Over the past 20 years, we’ve built a deep body of knowledge around that challenge. Every integration, every edge case, every recovery scenario. We’ve taken that knowledge and embedded it into our software in the form of Cellario Atlas™, a structured, accessible representation of how labs actually work. It becomes the system’s built-in expertise.

And finally, there’s the user experience layer, which supports the translation from scientific intent to execution.

Making Complex Operations Feel Simple

One of the biggest barriers in lab automation is interaction. Running a successful experiment requires more than executing a script. It requires managing a full procedure: preparing reagents, configuring instruments, ensuring conditions are correct, and capturing results in a reproducible way.

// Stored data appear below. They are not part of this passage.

(** A sequence of uses: what is sent, and what stays. *)
Lemma cocaine_uses us c :
  let c' := uses_with Sprint (cocaine_call Sprint Sprintf range) us c in
  let kept := passing (c_severity c) us in
  sent (socketIO (service c')) =
    sent (socketIO (service c)) ++ messages (V12.counter (sessions (service c))) (prefix c) kept /\
  c_severity c' = c_severity c /\ prefix c' = prefix c /\
  V12.links (sessions (service c')) = V12.links (sessions (service c)).
Proof.
  cbv zeta. revert c. induction us as [|u us IH]; intros c.
  { by rewrite app_nil_r. }
  cbn [uses_with foldl]. fold (uses_with Sprint (cocaine_call Sprint Sprintf range) us
    (use_with Sprint (cocaine_call Sprint Sprintf range) u c)).
  destruct (IH (use_with Sprint (cocaine_call Sprint Sprintf range) u c)) as (Hs & Hv & Hp & Hl).
  rewrite Hs, Hv, Hp, Hl. clear IH Hs Hv Hp Hl. rewrite cocaine_use. unfold cocaine_V.
  unfold passing. rewrite filter_cons. case_bool_decide as Hle; [rewrite decide_True by done|by rewrite decide_False].
  rewrite cocaine_log_text. cbn. split_and!; [|done..]. rewrite <- (assoc_L (++)). f_equal.
  unfold messages. cbn [app]. f_equal; [by rewrite Z.add_0_r|].
  apply imap_ext. intros i x _. cbn [compose]. unfold compose. by rewrite wrap64_next.
Qed.

(** The fallback logger formats a text once more: it prints what is meant when
    that does not change it. *)
Definition plain (us : list use) : Prop :=
  Forall (fun u => (use_format Sprint u).2 = [] ->
                   Sprintf (use_format Sprint u).1 [] = (use_format Sprint u).1) us.

Lemma fallback_uses us f :
  plain us ->
  let f' := uses_with (L := fallbackLogger) (H := fallback_Logger Sprint Sprintf range) Sprint
              (fallback_call Sprint Sprintf range) us f in
  printed f' = printed f ++ lines (passing (f_severity f) us) /\ f_severity f' = f_severity f.
Proof.
  cbv zeta. revert f. induction us as [|u us IH]; intros f Hp.
  { by rewrite app_nil_r. }
  apply Forall_cons in Hp as [Hu Hp]. cbn [uses_with foldl]. rewrite fallback_use.
  unfold passing. rewrite filter_cons. unfold fallback_log, fallback_V.
  case_bool_decide as Hle; [rewrite decide_True by done|rewrite decide_False by done; by apply IH].
  match goal with |- context [foldl _ ?g us] => destruct (IH g Hp) as [H1 H2] end.
  unfold uses_with in H1, H2. rewrite H1, H2. cbn. split; [|done]. rewrite <- (assoc_L (++)). f_equal.
  cbn. f_equal. f_equal. unfold use_text. destruct (use_format Sprint u) as [format [|a args]]; [|done].
  by apply Hu.
Qed.

(** A question of a logger that has no level yet. *)
Lemma Verbosity_asks keys conn order accepted got c c' level :
  Verbosity extract keys conn order accepted got c = Ok (c', level) ->
  c_severity c = (-100)%Z ->
  c_severity c' = (-100)%Z \/
  exists result, got = Some result /\ c_severity c' = level /\
    Channel.Err result = None /\ extract (payload result) = inl level.
Proof.
  unfold Verbosity. intros Hv Hc. rewrite decide_False in Hv by (by intros Hn; apply Hn).
  apply outcome_bind_ok in Hv as ([s [p|e]] & _ & Hv); [|left; by simplify_eq/=].
  destruct got as [result|]; [|left; by simplify_eq/=]. unfold Extract in Hv.
  destruct (err result) as [e|] eqn:He; [left; by simplify_eq/=|].
  destruct (extract (payload result)) as [lv|e] eqn:Hx; [|left; by simplify_eq/=].
  simplify_eq/=. right. by exists result.
Qed.

(** A logger that has its level. *)
Lemma Verbosity_known keys conn order accepted got c :
  c_severity c <> (-100)%Z ->
  Verbosity extract keys conn order accepted got c = Ok (c, c_severity c).
Proof. intros Hc. unfold Verbosity. by rewrite decide_True. Qed.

Traditionally, that complexity has been distributed across multiple tools and interfaces. What we’re doing instead is bringing it together.

By digitizing SOPs and embedding them into workflows, we ensure that every step is executed correctly and consistently. By simplifying interfaces, and increasingly moving toward natural language, we allow scientists to interact with systems in a way that feels intuitive.

Instead of navigating multiple software environments, users operate within a single framework. A single place to see what’s happening, what needs attention, and what comes next.

Seeing the Lab Through a Digital Twin

As labs become more complex, understanding the state of the system becomes harder.

That’s where the digital twin plays a critical role.

By creating a visual representation of the lab that mirrors the real world, we remove the need for interpretation. Scientists don’t have to translate between abstract data and physical reality, and they can see the state of their environment directly.

What’s running? What’s idle? Where are the bottlenecks?

It’s all visible, in context, in a way that aligns with how people naturally understand their workspace.

Data as the Backbone of Intelligence

None of this works without data, and not just data, but contextualized data.

Every action in the lab generates information. But without context, what was run, how it was run, under what conditions, that data has limited value.

In the model we’re building, every piece of data is captured automatically, tied to execution, and made accessible through a unified system. This creates a consistent, reliable foundation for analysis.

It also enables something much bigger: the ability to feed that data into AI models that can drive prediction, optimization, and ultimately, more intelligent experimentation.

From Intent to Execution in Minutes

One of the most tangible examples of this shift is how workflows are created and executed.

In the past, designing a workflow required deep knowledge of instruments, software, and protocols. It was a multi-step process involving multiple stakeholders.

Now, it can start with something much simpler: intent.

A scientist describes what they want to do. The system understands the available instruments, the required steps, and the constraints of the environment. It generates a workflow automatically.

From there, execution is guided step by step. The system ensures everything is ready, controls the instruments, captures the data, and makes it immediately available for analysis.

What used to take hours, or days, can now happen in minutes.

A New Era, Unveiled at SLAS

At SLAS, this wasn’t just a concept. It was something we demonstrated in practice.

The video above walks through that experience, from the foundational ideas behind intelligent automation to a real-world example of how workflows can be generated, executed, and analyzed within a single system.

It’s a glimpse of what becomes possible when reliability, accessibility, and orchestration come together.

If you’re interested in going deeper, I’d encourage you to explore Cellario OS and how it’s being used to orchestrate modern laboratories.

Because ultimately, this isn’t just about new software.

It’s about changing how science gets done.